In [11]:
import numpy as np

### Word2Vec Embedding Method

* Problem with tf-idf word-context embedding
    * Long vectors
    * Sparse or very close to 0
    * Idea we want denser representation that is relatively short
     * Dense vectors work better in machine learning
       * Better lower-dimensional representations
       * Generalize better 


### Taxonomy to Encode Similarity
* The lack of context can be added using a taxonomy
A taxonomy is a "knowledge organization system," or a data structure (typically a tree or graph) that encodes the terms used in a subject field and their relationships
  * can be generic (eg. English Langue taxonomy) or Specific (Computing taxonomy or Amazon Product Taxonomy. 
* E.g., the WordNet Taxonomy
  * Contains 155 327 English words
    * https://en.wikipedia.org/wiki/WordNet

![](https://www.dropbox.com/s/9kapn0eq6v84g2m/word_net_taxonomy.png?dl=1)
https://escholarship.org/content/qt9j8221x8/qt9j8221x8.pdf

### Problem with Discrete Representations
* Do not convey all the relationships 
    * Coffee and Cup are in completely different subtrees of the taxonomy
* Terribly incomplete
* Adding new words requires the work of a taxonomist
  * Building such taxonomies is complex and complicated
* Subjective: depend on a user's experience and prior-belief    
  * Subject sometimes of heated debates

### Why Word2Vec 

* So far, we assigned IDs to words using their positions in the text

* What is the meaning of a word?
  * The idea that is represented by a word
     * By using words, signs, etc., a person expresses an idea.
    
* Ideally, we would like to be able to carry out operations on the meaning of words
 * King - Man + Woman ~ Queen

### Explaining Operations on words using Operation on Colors

* It turns out that we can already something similar on words representing colors

* Ideally, we want to reason about words the same way we reason about colors
  * Ex.
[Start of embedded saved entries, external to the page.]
Record St : Type := { executor : Tools.St; requests : list LlmCall }.

Definition init : St := {| executor := Tools.init; requests := [] |}.

(** Run executor code inside the agent. *)
Definition on_executor {A} (c : M Tools.St A) : M St A :=
  fun s =>
    let '(e, r) := c (executor s) in
    ({| executor := e; requests := requests s |}, r).

Definition ask (w : World) (c : LlmCall) : M St ClaudeResponse :=
  fun s => ({| executor := executor s; requests := requests s ++ [c] |},
            claude w (requests s) c).

Definition callClaude (w : World) (messages : list ChatMessage)
    (systemPrompt : SystemPrompt) : M St ClaudeResponse :=
  ask w (CallClaude messages systemPrompt).

Definition callClaudeWithToolResults (w : World)
    (messages : list ConversationMessage) (systemPrompt : SystemPrompt)
  : M St ClaudeResponse :=
  ask w (CallClaudeWithToolResults messages systemPrompt).

Definition buildPrompt (w : World) (context : AgentContext) (userQuery : string)
  : M St SystemPrompt :=
  let* tenant := on_executor
      (call (GetTenant (tenantId context))
         (fun h => tenant_getTenant (tools w) h (tenantId context))) in
  let tenantPrompt := tenant ≫= Shopify.systemPrompt in
  let* ragResults := on_executor
      (call (RagSearch (tenantId context) userQuery)
         (fun h => rag_search (tools w) h (tenantId context) userQuery)) in
  ret {| tenantPrompt := tenantPrompt; ragContext := ragResults |}.

Definition extractText (content : list ContentBlock) : string :=
  String.concat ""
    (omap (fun b => match b with TextBlock t => Some t | ToolUse _ => None end) content).

Definition extractToolUse (content : list ContentBlock) : list ToolUseBlock :=
  omap (fun b => match b with ToolUse u => Some u | TextBlock _ => None end) content.

(** [data.cartId], when truthy. *)
Definition data_cartId (d : ToolData) : option string :=
  match d with
  | CartAdded cart _ | CartContents cart => Shopify.present (Some (fc_cartId cart))
  | _ => None
  end.

(** [data.checkoutUrl], when truthy. *)
Definition data_checkoutUrl (d : ToolData) : option string :=
  match d with
  | CartAdded cart _ | CartContents cart => Shopify.present (Some (fc_checkoutUrl cart))
  | CheckoutLink url _ => Shopify.present (Some url)
  | _ => None
  end.

(** The variables the loop updates. *)
Record Vars : Type :=
  { allToolCalls : list ToolCall; v_cartId : option string;
    v_checkoutUrl : option string }.

Definition record_result (v : Vars) (name : string) (result : ToolResult) : Vars :=
  let cart :=
    if success result then data result ≫= data_cartId else None in
  let url :=
    if success result then data result ≫= data_checkoutUrl else None in
  {| allToolCalls := allToolCalls v ++ [{| tool := name; result_of := result |}];
     v_cartId := match cart with Some c => Some c | None => v_cartId v end;
     v_checkoutUrl := match url with Some u => Some u | None => v_checkoutUrl v end |}.

(** [for (const toolBlock of toolUseBlocks)]: one invocation after the
    other, each seeing the cart id left by the previous ones. *)
Fixpoint run_tool_blocks (w : World) (context : AgentContext)
    (toolUseBlocks : list ToolUseBlock) (v : Vars)
    (toolResults : list ToolResultBlock) : M St (Vars * list ToolResultBlock) :=
  match toolUseBlocks with
  | [] => ret (v, toolResults)
  | toolBlock :: rest =>
      let* result := on_executor
          (execute (tools w) (tu_name toolBlock) (tu_input toolBlock)
             {| tenantId := tenantId context; sessionId := sessionId context;
                ctx_cartId := v_cartId v |}) in
      run_tool_blocks w context rest
        (record_result v (tu_name toolBlock) result)
        (toolResults ++ [{| tool_use_id := tu_id toolBlock; tr_content := result |}])
  end.

Definition is_tool_use (r : StopReason) : bool :=
  match r with tool_use => true | _ => false end.

(** The [while] loop; [remaining] is [MAX_TOOL_ITERATIONS - iterations]. *)
Fixpoint tool_loop (w : World) (context : AgentContext) (systemPrompt : SystemPrompt)
    (remaining : nat) (claudeResponse : ClaudeResponse)
    (conversationMessages : list ConversationMessage) (v : Vars)
  : M St (ClaudeResponse * Vars) :=
  match remaining with
  | O => ret (claudeResponse, v)
  | S remaining' =>
      if is_tool_use (stop_reason claudeResponse) then
        let toolUseBlocks := extractToolUse (content claudeResponse) in
        let withAssistant :=
          conversationMessages ++
          [{| cm_role := assistant; cm_content := Blocks (content claudeResponse) |}] in
        let* '(v', toolResults) := run_tool_blocks w context toolUseBlocks v [] in
        let withResults :=
          withAssistant ++ [{| cm_role := user; cm_content := ToolResults toolResults |}] in
        let* next := callClaudeWithToolResults w withResults systemPrompt in
        tool_loop w context systemPrompt remaining' next withResults v'
      else ret (claudeResponse, v)
  end.

Definition is_user (m : ChatMessage) : bool :=
  match role m with user => true | assistant => false end.

(** [[...messages].reverse().find(m => m.role === 'user')?.content || '']. *)
Definition userQuery (messages : list ChatMessage) : string :=
  match List.find is_user (rev messages) with
  | Some m => msg_content m
  | None => ""
  end.

Definition processMessage (w : World) (messages : list ChatMessage)
    (context : AgentContext) : M St AgentResponse :=
  let* systemPrompt := buildPrompt w context (userQuery messages) in
  let* claudeResponse := callClaude w messages systemPrompt in
  let conversationMessages :=
    map (fun m => {| cm_role := role m; cm_content := Text (msg_content m) |}) messages in
  let* '(final, v) :=
    tool_loop w context systemPrompt MAX_TOOL_ITERATIONS claudeResponse
      conversationMessages
      {| allToolCalls := []; v_cartId := ctx_cartId context; v_checkoutUrl := None |} in
  ret {| reply := extractText (content final);
         toolCalls := if (0 <? length (allToolCalls v))%nat
                      then Some (allToolCalls v) else None;
         cartId := v_cartId v;
         checkoutUrl := v_checkoutUrl v |}.

Definition chunkSize : nat := 50.

(** [for (let i = 0; i < reply.length; i += chunkSize)
       yield reply.slice(i, i + chunkSize)]. *)
Equations? text_chunks (reply : string) (i : nat) : list string
  by wf (String.length reply - i)%nat lt :=
text_chunks reply i with decide (i < String.length reply)%nat := {
  | left _ => slice i chunkSize reply :: text_chunks reply (i + chunkSize)
  | right _ => [] }.
Proof. unfold chunkSize. lia. Qed.

(** The events the generator yields until it finishes.  [processMessage]
    has run to completion before the first of them. *)
Definition processMessageStream (w : World) (messages : list ChatMessage)
    (context : AgentContext) : St -> St * list StreamEvent :=
  fun s =>
    match processMessage w messages context s with
    | (s', Ok response) =>
        (s', map tool_event (default [] (toolCalls response))
             ++ map text_event (text_chunks (reply response) 0)
             ++ [done_event response])
    | (s', Throw e) => (s', [error_event (message_or "Unknown error" e)])
    end.

End Agent.

(** ** System prompts (config/system-prompts.ts) *)

Module Prompts.
Import Js.

Definition DEFAULT_SYSTEM_PROMPT : string :=
"You are a helpful sales assistant for an online store.
Your job is to help customers:
- Find products they're looking for
- Answer questions about products and policies
- Help them add items to cart and checkout

Be friendly, concise, and helpful. Use the available tools to search products and manage the cart.
When recommending products, always include prices and key features.
If asked about shipping, returns, or policies, search the FAQs.

IMPORTANT:
- Always search for products before recommending
- Confirm with customer before adding to cart
- Provide checkout link when customer is ready to buy
- If you don't find relevant products, let the customer know and suggest alternatives
- Never make up product information - only use what the tools return".

Definition context_opening : string :=
"

---
CONTEXT FROM STORE DATABASE:
".

Definition context_closing : string :=
"
---

Use the above context to answer customer questions when relevant.
If the context doesn't contain needed information, use the search tools.".

Definition buildSystemPrompt (tenantPrompt : option string) (ragContext : string) : string :=
  let basePrompt := default DEFAULT_SYSTEM_PROMPT tenantPrompt in
  if String.eqb ragContext "" || (String.length (trim ragContext) =? 0)%nat then basePrompt
  else basePrompt +:+ context_opening +:+ ragContext +:+ context_closing.

Definition buildToolGuidance : string :=
"
TOOL USAGE GUIDELINES:
- search_products: Use when customer asks about products, looking for items, or needs recommendations
- get_product_details: Use when customer wants more info about a specific product
- add_to_cart: Use ONLY after customer confirms they want to add an item
- get_cart: Use to show customer their current cart or before checkout
- search_faqs: Use for questions about shipping, returns, policies, store info
- create_order: Use when customer provides email and wants to place order".
(** * Code 128-B encoder, SVG renderer and horizontal-trim core: a shallow embedding

    The development follows the units of the repository that hold the
    algorithms:

    - the Code 128 unit: [assertCodeSetBCompatible], [computeCodesForSetB],
      [codesToModules], [encodeCode128BToModules], [renderCode128BToSvg],
      [escapeXml];
    - the trim core: [computeHorizontalBounds], [cropHorizontalBuffer];
    - the copy of the scanner in the HarmonyOS unit;
    - the PixelMap trimming unit, [scanEffectiveHorizontalBounds],
      [dealWithCodel128] and [trimHorizontalMarginsByBlack], with its
      self-test.

    Modelling conventions.

    - A JavaScript string is the list of its UTF-16 code units, each a [Z];
      [js] turns a Rocq literal into such a list.
    - A JavaScript number is an IEEE 754 double.  Where the code only ever
      holds an integer in it (an index, a character code, a module width, a
      checksum, an image dimension) the number is the [Z] it holds, and an
      addition or a product whose exact result may leave the doubles is
      rounded by [roundDouble].  The numeric render options, which may be any
      double, are primitive binary64 [float]s, and what the renderer computes
      from them is computed with the operations of [PrimFloat].  The coverage
      ratio of the scanner is a rational [Q].
    - A call either returns, throws, or runs out of fuel: [outcome].  Fuel is
      only consumed by the scanner, whose row loop the code does not bound.
    - ArrayBuffers live in a store keyed by address, so that the same buffer
      and a new buffer with the same bytes are different things. *)

From Stdlib Require Import ZArith QArith Qround Qminmax String Ascii Lia.
From Stdlib Require DecimalString HexadecimalString.
From Stdlib Require PrimFloat FloatOps SpecFloat Uint63.
From stdpp Require Import base option list gmap.

Open Scope Z_scope.

(** ** JavaScript values shared by both units *)

Module Js.
Import PrimFloat.

Abbreviation jsstring := (list Z) (only parsing).

Definition codeUnit (a : ascii) : Z := Z.of_N (N_of_ascii a).

Definition js (s : string) : jsstring := codeUnit <$> list_ascii_of_string s.

(** The double-quote character, U+0022. *)
Definition dq : jsstring := [34].

Inductive exn : Type :=
| TypeError (msg : jsstring)
| RangeError
| Error (msg : jsstring).

Inductive outcome (A : Type) : Type :=
| Return (a : A)
| Throw (e : exn)
| OutOfFuel.

Arguments Return {A} a.
Arguments Throw {A} e.
Arguments OutOfFuel {A}.

#[global] Instance outcome_bind : MBind outcome := fun A B k m =>
  match m with
  | Return a => k a
  | Throw e => Throw e
  | OutOfFuel => OutOfFuel
  end.

#[global] Instance outcome_ret : MRet outcome := @Return.

(** The decimal digits of an integer, after a minus sign when it is
    negative. *)
Definition decimal (z : Z) : jsstring :=
  js (DecimalString.NilZero.string_of_int (Z.to_int z)).

(** The double nearest to the integer [z], ties going to the even mantissa:
    the result of an addition or a product of integer-valued doubles whose
    exact value is [z].  Every integer up to 2^53 in magnitude is a double.
    (A double overflows to Infinity from 2^1024 on; no sum or product of
    this program comes near.) *)
Definition roundDouble (z : Z) : Z :=
  let a := Z.abs z in
  if a <=? 2 ^ 53 then z
  else
    let e := Z.log2 a - 52 in
    let q := Z.shiftr a e in
    let r := a - Z.shiftl q e in
    let half := 2 ^ (e - 1) in
    let q := if r <? half then q
             else if half <? r then q + 1
             else if Z.even q then q else q + 1 in
    Z.sgn z * Z.shiftl q e.
(** What a task has done: the values it submitted with [message.edit], in
    order, the fields of the embed object it holds, and where it is. *)
Record updater : Type := {
  edits : list str;
  fields : list field;
  state : task_state
}.

Definition submitted (value : str) (r : updater) : updater :=
  {| edits := value :: edits r; fields := fields r; state := state r |}.

(** The first [rounds] rounds of the loop, from round [round] on.  [clock]
    is what [datetime.now] reads in [time_ago] in a round, [edit] how the
    edit of a round ends.  The embed object is the same in every round, so
    the fields written stay. *)
Fixpoint update_time_difference (clock : nat -> datetime)
    (edit : nat -> edit_outcome) (created_at : datetime)
    (rounds round : nat) (embed_fields : list field) : updater :=
  match rounds with
  | O => {| edits := []; fields := embed_fields; state := Sleeping |}
  | S more =>
      let time_diff := time_ago (clock round) created_at in
      match set_field_at_0 embed_fields time_diff with
      | None => {| edits := []; fields := embed_fields; state := Failed |}
      | Some written =>
          let stop :=
            {| edits := [time_diff]; fields := written; state := Stopped |} in
          let next :=
            submitted time_diff
              (update_time_difference clock edit created_at more (S round)
                 written) in
          match edit round with
          | Edited => next
          | NotFound => stop
          | HTTPException code =>
              if (code =? 50001)%Z then stop
              else if (code =? 50034)%Z then stop
              else next
          | OtherFailure =>
              {| edits := [time_diff]; fields := written; state := Failed |}
          end
      end
  end.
Red + green = yellow 
  * Blue - Magenta = Cyan
  * Yellow is closer to banana (yellow color) than to green
  * Grey is the average of black and white
  * Royal is to yellow what sky is to blue
  
![](https://www.dropbox.com/s/aon76xh7qlu1z2y/colors.png?dl=1)

* Inspired by (https://gist.github.com/aparrish/2f562e3737544cf29aaf1af30362f469)




In [2]:
int("FF", 16)

255

### Operation on Colors

* RGB notation can be considered an embedding for the color name.
  * Each color name has 3 values representing the level red, green, and blue.
* Those values can be used to find similar colors but also to describe more complex relationships
  * The colors we will be working with can be viewed [here](https://xkcd.com/color/rgb/)
* Keep in mind that the colors were labeled by participants in the `xkcd` color name survey.
  * Color names and RGB values may not match colors and values
  * We chose this unexact color representation to convey the inexactitude of working with words

### XKCD and Emacs

![](https://imgs.xkcd.com/comics/real_programmers.png)

In [5]:
import json
color_data = json.loads(open("data/xkcd.json").read())
print(color_data.keys())
print("-" * 40)
print(color_data["colors"][:3])


dict_keys(['description', 'colors'])
----------------------------------------
[{'color': 'cloudy blue', 'hex': '#acc2d9'}, {'color': 'dark pastel green', 'hex': '#56ae57'}, {'color': 'dust', 'hex': '#b2996e'}]


In [6]:
x = '#acc2d9'
from textwrap import wrap
wrap(x[1:], 2)

['ac', 'c2', 'd9']

In [7]:
colors = {col_info["color"]:tuple(wrap(col_info["hex"][1:], 2)) for col_info in color_data["colors"]}
colors["cloudy blue"]

('ac', 'c2', 'd9')

In [12]:
int('ac', 16), int('c2', 16), int('d9', 16), 

(172, 194, 217)

In [13]:
colors = {name:np.array(list(int(hex_v, 16) for hex_v in hex_t)) for name,hex_t in colors.items()}
colors["cloudy blue"]

array([172, 194, 217])

In [14]:
print("These colors were manually labelled by participants")
print(f"Black is {colors['black']}, white is: {colors['white']} and red is {colors['red']}")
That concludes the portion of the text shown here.